“Wonder Bread helps build strong bodies 12 ways.” Remember that advertising slogan? The “miracle bread” of my childhood was reputed to be a key to good health, due to its fortification with vitamins and minerals–which were the “12 ways” it was going to help you become Superwoman.
Fast forward 40 years or so, and we find something new that’s going to “build strong bodies 12 ways.” Though vitamin D’s not new, certainly, it’s getting a fresh look in the press. And for good reason. Turns out it helps prevent a host of maladies–including breast cancer–and we may not be getting nearly enough of it.
Vitamin D has an amazing array of positive effects on your health. Looked at another way, its absence brings with it a host of medical problems. Like calcium and phosphorus deficiency: without vitamin D, only about 10-15% of the calcium you ingest is absorbed by your body. So what, you say? Try osteoporosis. Which leads to bone fractures and muscle weakness. Add type I diabetes, multiple sclerosis, Crohn’s disease, hypertension, vascular disease and cancer–all shown to be related to vitamin D deficiency–and you understand why this under-appreciated vitamin is in the spotlight.
Dr. Michael Holick, an internationally recognized expert in vitamin D, and director of Boston Medical Center’s Bone Healthcare Clinic, has written an overview of his work in the July 19 issue of the New England Journal of Medicine. In it he says that up to a billion people worldwide are probably not getting sufficient vitamin D in their diets. And that’s a problem.
Not as readily available in natural food sources as some other vitamins (think vitamin C and citrus fruits), vitamin D is mainly available to us through fortified milk. Oh, and oily fish. A 6-ounce can of tuna will give you your daily requirement. Problem is, who’s going to eat a can of tuna every day? Or gag down a tablespoon of cod liver oil (which would give you more than enough vitamin D… but at what cost to your taste buds?) In addition, Dr. Holick claims the current recommended adequate intake for vitamin D, 400IU, is far short of what his studies have determined to be a truly effective amount: 800-1000IU daily (uh, that would be TWO cans of tuna a day…).

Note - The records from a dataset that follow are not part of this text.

(* ===== verification/Handshake.v ===== *)
(** The four-phase handshake: a channel that is a source and a sink at once
    plays both ends of it.  Its events happen in any order, and every one that
    changes its node is given to [channel_process_node]. *)
From S2P Require Import Prelude SimTime PullSet Expr OrdMap Node ProcGraph.
From S2P Require Import State Events Schedule Step Channel ChannelData ChannelProps.
Open Scope Z_scope.
Local Open Scope hackt_scope.
#[local] Abbreviation length := Datatypes.length.

(** ** A channel and its nodes *)
Record world : Type := mkWorld {
  w_nv : nat -> res value_enum   (* the values of the nodes *);
  w_chan : channel;
  w_rng : rng_state;
  w_pending : list env_event_type;
  w_exceptions : list step_exception;
  w_received : list Z   (* what the rails showed at each acknowledge *)
}.

(** The simulator schedules an event only if it changes the node. *)
Definition changes (nv : nat -> res value_enum) (e : env_event_type) : bool :=
  match nv (ee_node_index e) with Ok v => negb (value_eqb v (ee_value e)) | Err _ => true end.
Definition is_acknowledge (c : channel) (e : env_event_type) : bool :=
  Nat.eqb (ee_node_index e) (ack_signal c) && value_eqb (ee_value e) (level (get_ack_active c)).

Section World.
Context {env : Env} (pol : error_policy_enum) (id : nat).

Definition observe (nv : nat -> res value_enum) (e : env_event_type) (s : cstate) : list Z :=
  if is_acknowledge (cs_chan s) e then
    match data_rails_value nv s with Ok (v, _) => [v] | Err _ => [] end
  else [].
(** The channel acts on the values [nv]; what it wants is scheduled. *)
Definition act_in (nv : nat -> res value_enum) (m : CM unit) (rest : list env_event_type) (seen : list Z) (w : world)
    : res (unit * world) :=
  match m (mkCS (w_chan w) (w_rng w) [] (w_exceptions w)) with
  | Err f => Err f
  | Ok (_, s) => Ok (tt, mkWorld nv (cs_chan s) (cs_rng s) (rest ++ List.filter (changes nv) (cs_events s))
                     (cs_exceptions s) (w_received w ++ seen))
  end.
(** The event [e] happens, and leaves [rest]. *)
Definition react (e : env_event_type) (rest : list env_event_type) : M world unit :=
  fun w =>
    match w_nv w (ee_node_index e) with
    | Err f => Err f
    | Ok prev =>
        let nv := set_node (ee_node_index e) (ee_value e) (w_nv w) in
        act_in nv (channel_process_node nv pol id (ee_node_index e) prev (ee_value e)) rest
          (observe nv e (mkCS (w_chan w) (w_rng w) [] (w_exceptions w))) w
    end.
Definition start : M world unit :=
  fun w => act_in (w_nv w) (channel_resume (w_nv w)) (w_pending w) [] w.

(** Whatever the order of the events, the world is in [P] after [n] of them,
    and is not stuck before; only a random delay may run out of fuel. *)
Fixpoint inevitably (P : world -> Prop) (n : nat) (w : world) : Prop :=
  match n with
  | O => P w
  | S n' => w_pending w <> [] /\
      forall e rest, w_pending w ≡ₚ e :: rest ->
        wpe (fun f => f = F_fuel) (react e rest) (fun _ => inevitably P n') w
  end.

Lemma inevitably_trans P Q n m w :
  inevitably P n w -> (forall w', P w' -> inevitably Q m w') -> inevitably Q (n + m) w.
Proof.
  intros H HQ. revert w H. induction n as [|n IH]; intros w H; [by apply HQ|].
  destruct H as [Hne H]. split; [done|]. intros e rest Hp. eapply wpe_mono; [by apply H|].
  intros [] w' Hw. by apply IH.
Qed.
End World.

(** ** A channel that is ready for handshakes *)
Record ready (c : channel) : Prop := {
  rd_type : ch_type c = CHANNEL_TYPE_1ofN;
  rd_ack : has_ack c = true;
  rd_valid : has_valid c = false;
  rd_separate : separate c;
  rd_dims : dims_ok c;
  rd_radix : (0 < radix c)%nat;
  rd_bundles : (0 < bundles c)%nat;
  rd_byte : (length (ch_data c) <= 255)%nat;
  rd_sign : sign_ok 32 c;
  rd_sinking : is_sinking c = true;
  rd_expecting : is_expecting c = false
}.
(** What is left to send. *)
Definition remaining (c : channel) : list array_value_type := drop (value_index c) (ch_values c).

(** ** The active rails *)
Record actives (nv : nat -> res value_enum) (c : channel) (A : list nat) : Prop := {
  av_nodup : NoDup A;
  av_rails : A ⊆ ch_data c;
  av_values : forall n, n ∈ ch_data c -> nv n = Ok (rail_level c (bool_decide (n ∈ A)))
}.
Definition acked (nv : nat -> res value_enum) (c : channel) (a : bool) : Prop :=
  nv (ack_signal c) = Ok (level (Bool.eqb (get_ack_active c) a)).

Lemma rail_level_active c b : is_active (get_data_sense c) (rail_level c b) = b.
Proof. unfold is_active, rail_level, level. by destruct b, (get_data_sense c). Qed.
Lemma rail_level_not_x c b : is_x (rail_level c b) = false.
Proof. unfold rail_level, level. by destruct (xorb _ _). Qed.

Lemma actives_count nv c A : NoDup (ch_data c) -> actives nv c A ->
  rail_count (is_active (get_data_sense c)) nv (ch_data c) = length A /\ rail_count is_x nv (ch_data c) = 0%nat.
Proof.
  intros Hnd [HA Hsub Hv]. unfold rail_count. split.
  - apply Permutation_length, NoDup_Permutation; [by apply NoDup_ListNoDup, List.NoDup_filter, NoDup_ListNoDup|done|].
    intros n. rewrite list_elem_of_In, filter_In, <- list_elem_of_In. unfold rail_is. split.
    + intros [Hn E]. rewrite (Hv n Hn), rail_level_active in E. by apply bool_decide_eq_true in E.
    + intros Hn. split; [by apply Hsub|]. rewrite (Hv n (Hsub n Hn)), rail_level_active. by apply bool_decide_eq_true.
  - apply length_zero_iff_nil. destruct (List.filter _ _) as [|n l] eqn:E; [done|exfalso].
    assert (In n (n :: l)) as Hin by by left. rewrite <- E, filter_In, <- list_elem_of_In in Hin.
    destruct Hin as [Hn Hx]. unfold rail_is in Hx. by rewrite (Hv n Hn), rail_level_not_x in Hx.
Qed.

Lemma actives_counters nv c A : NoDup (ch_data c) -> actives nv c A -> counters_ok nv c ->
  counter_state c = Z.of_nat (length A) /\ x_counter c = 0.
Proof. intros Hnd HA [_ -> -> _]. by destruct (actives_count nv c A Hnd HA) as [-> ->]. Qed.

Lemma actives_perm nv c A A' : A ≡ₚ A' -> actives nv c A -> actives nv c A'.
Proof.
  intros E [H1 H2 H3]. split; [by rewrite <- E|by rewrite <- E|]. intros n Hn. rewrite (H3 n Hn).
  do 3 f_equal. apply bool_decide_ext. by rewrite E.
Qed.
Lemma actives_raise nv c A n : n ∈ ch_data c -> n ∉ A -> actives nv c A ->
  actives (set_node n (rail_level c true) nv) c (n :: A).
Proof.
  intros Hn HnA [H1 H2 H3]. split; [by apply NoDup_cons| |].
  - intros x [->|Hx]%elem_of_cons; [done|by apply H2].
  - intros x Hx. unfold set_node. destruct (Nat.eqb_spec x n) as [->|Hne].
    + rewrite bool_decide_true; [done|]. apply elem_of_cons. by left.
    + rewrite (H3 x Hx). do 3 f_equal. apply bool_decide_ext. rewrite elem_of_cons. tauto.
Qed.
Lemma actives_drop nv c A n : n ∉ A -> actives nv c (n :: A) -> actives (set_node n (rail_level c false) nv) c A.
Proof.
  intros HnA [H1 H2 H3]. split; [by apply NoDup_cons in H1 as [_ ?]| |].
  - intros x Hx. apply H2, elem_of_cons. by right.
  - intros x Hx. unfold set_node. destruct (Nat.eqb_spec x n) as [->|Hne].
    + by rewrite bool_decide_false.
    + rewrite (H3 x Hx). do 3 f_equal. apply bool_decide_ext. rewrite elem_of_cons. tauto.
Qed.
Lemma actives_other nv c A n v : n ∉ ch_data c -> actives nv c A -> actives (set_node n v nv) c A.
Proof.
  intros Hn [H1 H2 H3]. split; [done..|]. intros x Hx. unfold set_node.
  destruct (Nat.eqb_spec x n) as [->|_]; [done|by apply H3].
Qed.
Lemma actives_frame nv c c' A : frame c = frame c' -> actives nv c A -> actives nv c' A.
Proof.
  intros Hf [H1 H2 H3]. pose proof (frame_sense _ _ CHANNEL_DATA_ACTIVE_SENSE Hf eq_refl) as Hs.
  apply frame_fields in Hf as (_ & _ & _ & Hd & _). split; [done|by rewrite <- Hd|].
  intros n Hn. rewrite <- Hd in Hn. rewrite (H3 n Hn). unfold rail_level, get_data_sense. by rewrite Hs.
Qed.

(** ** The rails of a digit *)
Definition targets (c : channel) (v : Z) : list nat :=
  map (fun j => node_at c j (Z.to_nat (digit (radix c) v j))) (seq 0 (bundles c)).

Section Targets.
Context (c : channel) (v : Z) (Hd : dims_ok c) (Hnd : NoDup (ch_data c)) (Hr : (0 < radix c)%nat).

Lemma node_at_inj j k j' k' : (j < bundles c)%nat -> (k < radix c)%nat -> (j' < bundles c)%nat -> (k' < radix c)%nat ->
  node_at c j k = node_at c j' k' -> j = j' /\ k = k'.
Proof.
  intros Hj Hk Hj' Hk' E. pose proof (rail_node c j k Hd Hj Hk) as E1. pose proof (rail_node c j' k' Hd Hj' Hk') as E2.
  rewrite <- E in E2. unfold rail in E1, E2. pose proof (NoDup_lookup _ _ _ _ Hnd E1 E2) as Hi.
  apply (Nat.div_mod_unique (radix c)); lia.
Qed.
Lemma digit_range j : (Z.to_nat (digit (radix c) v j) < radix c)%nat.
Proof. assert (0 <= digit (radix c) v j < Z.of_nat (radix c)) by (apply Z.mod_pos_bound; lia). lia. Qed.

Lemma targets_at j k : (j < bundles c)%nat -> (k < radix c)%nat ->
  bool_decide (node_at c j k ∈ targets c v) = (Z.of_nat k =? digit (radix c) v j).
Proof.
  intros Hj Hk. assert (0 <= digit (radix c) v j < Z.of_nat (radix c)) by (apply Z.mod_pos_bound; lia).
  apply eq_true_iff_eq. rewrite bool_decide_eq_true, Z.eqb_eq. unfold targets.
  rewrite list_elem_of_In, in_map_iff. split.
  - intros (j' & E & Hj'%in_seq). symmetry in E.
    apply node_at_inj in E as [<- ->]; [|lia|done|lia|apply digit_range]. lia.
  - intros E. exists j. rewrite <- E, Nat2Z.id. split; [done|]. apply in_seq. lia.
Qed.

Lemma targets_nodup : NoDup (targets c v).
Proof.
  apply NoDup_alt. intros i i' x E1 E2. unfold targets in *.
  apply list_lookup_fmap_Some in E1 as (j & -> & Hj). apply list_lookup_fmap_Some in E2 as (j' & E & Hj').
  apply lookup_seq in Hj as [-> Hi]. apply lookup_seq in Hj' as [-> Hi'].
  by apply node_at_inj in E as [? _]; [|lia|apply digit_range|lia|apply digit_range].
Qed.
Lemma targets_length : length (targets c v) = bundles c.
Proof. unfold targets. by rewrite length_map, length_seq. Qed.
Lemma node_at_data j k : (j < bundles c)%nat -> (k < radix c)%nat -> node_at c j k ∈ ch_data c.
Proof. intros Hj Hk. eapply list_elem_of_lookup_2, (rail_node c j k); done. Qed.
Lemma targets_data : targets c v ⊆ ch_data c.
Proof.
  intros x Hx. apply list_elem_of_In, in_map_iff in Hx as (j & <- & Hj%in_seq).
  apply node_at_data; [lia|apply digit_range].
Qed.

Lemma list_by_fst {A} (l : list (nat * A)) d f : l.*1 = d -> (forall p, p ∈ l -> p.2 = f p.1) ->
  l = map (fun n => (n, f n)) d.
Proof.
  intros <- Hf. induction l as [|[n a] l IH]; [done|]. cbn.
  assert (a = f n) as -> by (apply (Hf (n, a)), elem_of_cons; by left). f_equal. apply IH.
  intros p Hp. apply Hf, elem_of_cons. by right.
Qed.

(** What is driven for [v], rail by rail. *)
Lemma digits_by_rail :
  digits_encoding c v = map (fun n => (n, rail_level c (bool_decide (n ∈ targets c v)))) (ch_data c).
Proof.
  apply list_by_fst; [by apply digits_encoding_nodes|]. intros p Hp.
  apply list_elem_of_In, in_concat in Hp as (r & Hr' & Hp). apply in_map_iff in Hr' as (j & <- & Hj%in_seq).
  apply in_map_iff in Hp as (k & <- & Hk%in_seq). cbn. by rewrite targets_at by lia.
Qed.

Lemma actives_shows nv A : A ≡ₚ targets c v -> actives nv c A -> shows_digits nv c v.
Proof.
  intros E HA j k Hj Hk. rewrite (av_values _ _ _ (actives_perm _ _ _ _ E HA)) by (by apply node_at_data).
  by rewrite targets_at.
Qed.
End Targets.

(** ** Which of the driven rails change *)
Definition changes_pair (nv : nat -> res value_enum) (p : nat * value_enum) : bool :=
  match nv p.1 with Ok v => negb (value_eqb v p.2) | Err _ => true end.

Lemma filter_changes nv l : map ev_pair (List.filter (changes nv) l) = List.filter (changes_pair nv) (map ev_pair l).
Proof.
  induction l as [|e l IH]; [done|]. cbn [List.filter map].
  change (changes_pair nv (ev_pair e)) with (changes nv e). destruct (changes nv e); cbn [map]; by rewrite IH.
Qed.

Lemma filter_rails nv c A q : NoDup (ch_data c) -> actives nv c A ->
  List.filter (changes_pair nv) (map (fun n => (n, rail_level c (q n))) (ch_data c)) =
  map (fun n => (n, rail_level c (q n))) (List.filter (fun n => xorb (q n) (bool_decide (n ∈ A))) (ch_data c)).
Proof.
  intros _ [_ _ Hv]. assert (forall n, n ∈ ch_data c -> nv n = Ok (rail_level c (bool_decide (n ∈ A)))) as H by done.
  clear Hv. revert H. generalize (ch_data c) as l. induction l as [|n l IH]; intros H; [done|].
  cbn [map List.filter]. rewrite IH by (intros x Hx; apply H, elem_of_cons; by right).
  assert (changes_pair nv (n, rail_level c (q n)) = xorb (q n) (bool_decide (n ∈ A))) as ->.
  { unfold changes_pair. cbn. rewrite (H n) by (apply elem_of_cons; by left).
    unfold rail_level, level. by destruct (q n), (bool_decide _), (get_data_sense c). }
  by destruct (xorb _ _).
Qed.

Lemma filter_in_perm (l A : list nat) : NoDup l -> NoDup A -> A ⊆ l ->
  List.filter (fun n => bool_decide (n ∈ A)) l ≡ₚ A.
Proof.
  intros Hl HA Hs. apply NoDup_Permutation; [by apply NoDup_ListNoDup, List.NoDup_filter, NoDup_ListNoDup|done|].
  intros n. rewrite list_elem_of_In, filter_In, <- list_elem_of_In, bool_decide_eq_true. split; [tauto|]. auto.
Qed.

Lemma map_ext_perm {B} (f g : nat -> B) l l' : l ≡ₚ l' -> (forall n, n ∈ l -> f n = g n) -> map f l ≡ₚ map g l'.
Proof.
  intros E H. rewrite <- E. erewrite map_ext_in; [done|]. intros n Hn%list_elem_of_In. by apply H.
Qed.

So, what’s a woman to do? First, think sunlight, which allows vitamin D to be synthesized right in your skin. According to the National Institutes of Health, “Ten to fifteen minutes of sun exposure at least two times per week to the face, arms, hands, or back without sunscreen is usually sufficient to provide adequate vitamin D.” The NIH adds that this exposure “should be followed by application of a sunscreen with an SPF of at least 15 to protect the skin.” (After all, you don’t want to ward off breast cancer only to develop skin cancer.)
Problem is, not all of us live far enough south for this amount of exposure to do the trick. Winter sunlight in Boston isn’t strong enough to produce significant vitamin D. Taking it a step further, women who live at high latitudes, where the sun’s rays are weak year-round, are more likely to die of breast cancer than women exposed to stronger rays at lower latitudes. So exposure to sunlight may not be enough.
Your next step is dietary: vitamin-D fortified cereal with skim milk, and regular servings of tuna, salmon or, if you’re a fan, mackerel or sardines. Eight ounces (1 cup) of milk provides 98IU of vitamin D, a good start on Horlick’s recommended 800-1000IU. Most dry cereals add about 40IU. And then there’s that oily fish… which brings us to supplements. Take a look at those calcium pills you’re taking. (What? You’re not taking calcium? Most of us with breast cancer need it, due to the effect of cancer drugs on our bones. Check with your doctor if you’re not taking a calcium supplement.)
Most calcium pills include a vitamin D supplement; the recommended 1200mg calcium a day (two tablets) will probably give you 400IU vitamin D, half Horlick’s new recommended amount. Add a multivitamin, which typically offers 400IU of vitamin D, and there you have it.
So, between the sunlight you get (or don’t); and the milk, cereal, and fish you eat (or don’t); and the supplements you take (or forget to take), you CAN get sufficient vitamin D into your system. As another tool we can use to help prevent a recurrence, it’s worth making the effort.